Running in local mode
One of the great things about Mortar is that I can run my project locally on a smaller data set to verify that I’m getting the results I’m expecting. In this case, I added a filter to the DocGraph data file and filtered out all records where the SameDayTotal was less than 5000. This allowed me to run the job locally using this command:
mortar local:run ./pigscripts/localdocGraphLargeSameDayTotal.pig -g 0.12
Running on the full dataset
When I am ready to run this on the full data set, I can simply launch it as follows:
mortar jobs:run ./pigscripts/localdocGraphLargeSameDayTotal.pig -g 0.12 –clustersize 5
While running, I can use Mortar’s lipstick to visualize the running job as shown below:
Once the job completed after about an hour, the output format looks like this.
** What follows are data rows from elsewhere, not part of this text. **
(** The loop body once the chunk is cut. *)
Definition rewind_body (count i : nat) (o mx : Z) (data : list RangeBuf) (buf : RangeBuf) (new_buf : option RangeBuf) : Sb unit :=
  buf_max ← lift (RangeBuf_max_off buf);
  new_pos ← (if (rb_off buf <? o) && (o <=? buf_max)
             then d ← unwrap (sub64 o (rb_off buf));
                  p ← unwrap (add64 (rb_start buf) d);
                  mret (Z.min (rb_pos buf) p)
             else mret (rb_start buf));
  modify (λ s, set_sd_pos (Z.min (sd_pos s) (Z.of_nat i)) s) ;;
  d ← unwrap (sub64 (rb_pos buf) new_pos);
  len ← gets sd_len;
  len' ← unwrap (add64 len d);
  modify (set_sd_len len') ;;
  modify (set_sd_data (take i data ++ repos buf new_pos :: option_list new_buf ++ drop (Datatypes.S i) data)) ;;
  retransmit_loop count (Datatypes.S i) o mx.

Lemma rewind_body_spec count i o mx data buf new_buf s :
  holds S buf → o ≤ rb_end buf → 0 ≤ sd_len s →
  (fst (rewind_body count i o mx data buf new_buf s) = Panic ∧ 2 ^ 64 ≤ sd_len s + (rb_end buf - rb_off buf)) ∨
  rewind_body count i o mx data buf new_buf s =
  retransmit_loop count (Datatypes.S i) o mx
    (emit_result s (take i data ++ rewound o buf :: option_list new_buf ++ drop (Datatypes.S i) data)
       (Z.min (sd_pos s) (Z.of_nat i)) (sd_len s + (rb_offset buf - rewind_to o buf))).
Proof.
  intros Hh Ho Hl. pose proof (ho_ok _ _ Hh) as Hok. pose proof (rb_offset_raw buf Hok).
  unfold rewind_body. rewrite RangeBuf_max_off_ok, lift_bind by done. fold (rb_end buf).
  assert (Hpos : ∀ B (K : Z → Sb B), ((if (rb_off buf <? o) && (o <=? rb_end buf)
             then d ← unwrap (sub64 o (rb_off buf)); p ← unwrap (add64 (rb_start buf) d); mret (Z.min (rb_pos buf) p)
             else mret (rb_start buf)) ≫= K) s = K (rb_start buf + (rewind_to o buf - rb_off buf)) s).
  { intros B K. unfold rewind_to, rb_ok, rb_offset in *. rewrite rb_end_raw in * by (unfold rb_ok; lia).
    destruct (Z.ltb_spec (rb_off buf) o), (Z.leb_spec o (rb_off buf + rb_len buf)); cbn [andb]; try lia.
    - rewrite sub64_some by lia. unfold unwrap, mbind, M_bind, mret, M_ret. rewrite add64_some by lia. cbn. f_equal. lia.
    - unfold mbind, M_bind, mret, M_ret. f_equal. lia. }
  rewrite Hpos. clear Hpos. unfold rewound.
  assert (Hd : rb_pos buf - (rb_start buf + (rewind_to o buf - rb_off buf)) = rb_offset buf - rewind_to o buf)
    by (unfold rb_offset; lia).
  match goal with |- context [(modify ?f ≫= ?K) s] => change ((modify f ≫= K) s) with (K tt (f s)) end.
  cbv beta. unfold rewind_to in *.
  rewrite sub64_some, Hd, unwrap_bind, gets_bind by (unfold rb_ok, rb_offset in *; lia). cbn [sd_len set_sd_pos].
  destruct (Z.lt_ge_cases (sd_len s + (rb_offset buf - Z.min (rb_offset buf) (Z.max o (rb_off buf)))) (2 ^ 64)).
  - right. rewrite add64_some, unwrap_bind by lia. done.
  - left. split; [|lia]. unfold add64. by destruct (Z.ltb_spec (sd_len s + (rb_offset buf - Z.min (rb_offset buf) (Z.max o (rb_off buf)))) (2 ^ 64)); [lia|].
Qed.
From here, we can take this data and make some box plots to look at the data.
101Y00000X|261QP2000X|1|1|1|20.0|14.0|0.0|20.0|14.0|0.0|(20.0,20.0,20.0,20.0,20.0)|(14.0,14.0,14.0,14.0,14.0)|(0.0,0.0,0.0,0.0,0.0)|(20.0)|(14.0)|(0.0) 101Y00000X|282N00000X|285|285|285|61430.0|10415.0|5909.0|215.5438596491228|36.54385964912281|20.733333333333334|(12.0,43.0,82.0,171.0,6758.0)|(11.0,13.0,19.0,31.0,762.0)|(0.0,0.0,0.0,3.0,1104.0)|(77.0)|(18.0)|(0.0) 101Y00000X|310400000X|3|3|3|577.0|61.0|12.0|192.33333333333334|20.333333333333332|4.0|(25.0,25.0,141.0,411.0,411.0)|(11.0,11.0,12.0,38.0,38.0)|(0.0,0.0,0.0,12.0,12.0)|(141.0)|(12.0)|(0.0) 101Y00000X|311500000X|1|1|1|41.0|15.0|0.0|41.0|15.0|0.0|(41.0,41.0,41.0,41.0,41.0)|(15.0,15.0,15.0,15.0,15.0)|(0.0,0.0,0.0,0.0,0.0)|(41.0)|(15.0)|(0.0) 101Y00000X|363LF0000X|46|46|46|11599.0|1648.0|4041.0|252.15217391304347|35.82608695652174|87.84782608695652|(16.0,35.0,71.0,185.0,4102.0)|(11.0,15.0,19.0,28.0,336.0)|(0.0,0.0,0.0,15.0,2394.0)|(71.0)|(19.0)|(0.0)
Leveraging frameworks like the Amazon and Mortar allows someone like myself to perform large scale data manipulation at low cost. It allows me to be more agile and able to manipulate data in various ways to meet the need and provides the beginnings of self-service business intelligence.